Official accounts here. Here is the one on Manjul Bhargava. He has so far written also about Avila and Hairer. I like the way Gowers writes. Even for a mathematician of his calibre, the view of other areas is impressionastic. From the one on Hairer:
"...Hairer studied stochastic PDEs. As I understand it, an important class of stochastic PDEs is conventional PDEs with a noise term added, which is often some kind of Brownian motion term.
Unfortunately, Brownian motion can’t be differentiated, but that isn’t by itself a huge problem because it can be differentiated if you allow yourself to work with distributions. However, while distributions are great for many purposes, there are certain things you can’t do with them — notably multiply them together.

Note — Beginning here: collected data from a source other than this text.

Lemma NoDup_fmap_fst_filter {A B C} (a : C) (Q : A * B → Prop) `{∀ x, Decision (Q x)} (l : list (A * B)) :
  NoDup l.*1 → NoDup ((λ x, (a, x.1)) <$> filter Q l).
Proof.
  induction l as [|x l IH]; intros Hd; [constructor|]. apply NoDup_cons in Hd as [Hx Hd].
  rewrite filter_cons. destruct (decide (Q x)); [|by apply IH]. rewrite fmap_cons. apply NoDup_cons. split; [|by apply IH].
  intros (y & [= Hy] & [_ Hin]%list_elem_of_filter)%list_elem_of_fmap. apply Hx, list_elem_of_fmap. by exists y.
Qed.

(** ** Which peers are missing *)

Definition connected_to (s : NetworkState) (st : NodeState) (peerName : string) : Prop :=
  ∃ pid peer, peers st !! pid = Some peer ∧ nodesByPeerID s !! pid = Some peerName ∧
    to_lower (Connectedness peer) = "connected".

(** A node with a state that is not connected to a member. *)
Definition missing (n : Network) (s : NetworkState) (pair : string * string) : Prop :=
  ∃ st, nodes s !! pair.1 = Some st ∧ pair.2 ∈ Members (networkConfig n) ∧ pair.2 ≠ pair.1 ∧ ¬ connected_to s st pair.2.

Lemma expected_members nodeName l (m : gmap string bool) b v :
  foldl (λ m member, if String.eqb member nodeName then m else <[member := false]> m) m l !! b = Some v ↔
  (b ∈ l ∧ b ≠ nodeName ∧ v = false) ∨ (¬ (b ∈ l ∧ b ≠ nodeName) ∧ m !! b = Some v).
Proof.
  revert m. induction l as [|x l IH]; intros m; cbn.
  { set_solver. }
  rewrite IH, elem_of_cons. destruct (String.eqb_spec x nodeName) as [->|Hne].
  - naive_solver.
  - destruct (decide (b = x)) as [->|Hbx].
    + rewrite lookup_insert_eq. destruct (decide (x ∈ l)); naive_solver.
    + rewrite lookup_insert_ne by done. naive_solver.
Qed.

Lemma mark_healthy s l (m : gmap string bool) b :
  foldl (λ m '(peerPeerID, peer),
    match nodesByPeerID s !! peerPeerID with
    | Some peerName => if String.eqb (to_lower (Connectedness peer)) "connected" then <[peerName := true]> m else m
    | None => m
    end) m l !! b = Some false ↔
  m !! b = Some false ∧
  ¬ ∃ pid peer, (pid, peer) ∈ l ∧ nodesByPeerID s !! pid = Some b ∧ to_lower (Connectedness peer) = "connected".
Proof.
  revert m. induction l as [|[pid peer] l IH]; intros m; cbn.
  { set_solver. }
  rewrite IH. setoid_rewrite elem_of_cons.
  destruct (nodesByPeerID s !! pid) as [name|] eqn:Hp; [|naive_solver].
  destruct (String.eqb_spec (to_lower (Connectedness peer)) "connected") as [Hc|Hc]; [|naive_solver].
  destruct (decide (name = b)) as [->|Hne].
  - rewrite lookup_insert_eq. naive_solver.
  - rewrite lookup_insert_ne by done. naive_solver.
Qed.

Hairer looked at a stochastic PDE that modelled a physical situation that gives rise to a complicated fractal boundary between two regions. I think the phrase “interface dynamics” may have been one of the buzz phrases here. The naive approach to this stochastic PDE led quickly to the need to multiply two distributions together, so it didn’t work. So Hairer added a “mollifier” — that is, he smoothed the noise slightly. Associated with this mollifier was a parameter $\epsilon$: the smaller $\epsilon$ was, the less smoothing took place. So he then solved the smoothed system, let $\epsilon$ tend to zero, showed that the smoothed solutions tended to a limit, and defined that limit to be the solution of the original equation.
The way I’ve described it, that sounds like a fairly obvious thing to do, so what was so good about it?"
One of the comments "I am not an expert on this, but I’ve heard that the renormalization procedure using mollifiers results in some limit which is actually not a solution of the original equation (otherwise, it sounds too easy). It is a solution of some modified equation. Then you repeat this procedure and miraculously the process stabilizes after a finite number of steps (five, six?), and that is when you get the solution of the original equation. The fact that the process terminates in finitely many steps is a miracle that has something to do (philosophically, or technically?) with wavelets, since something of this sort happens in wavelets. "

Mathematicians do not seem to think that diferently from others.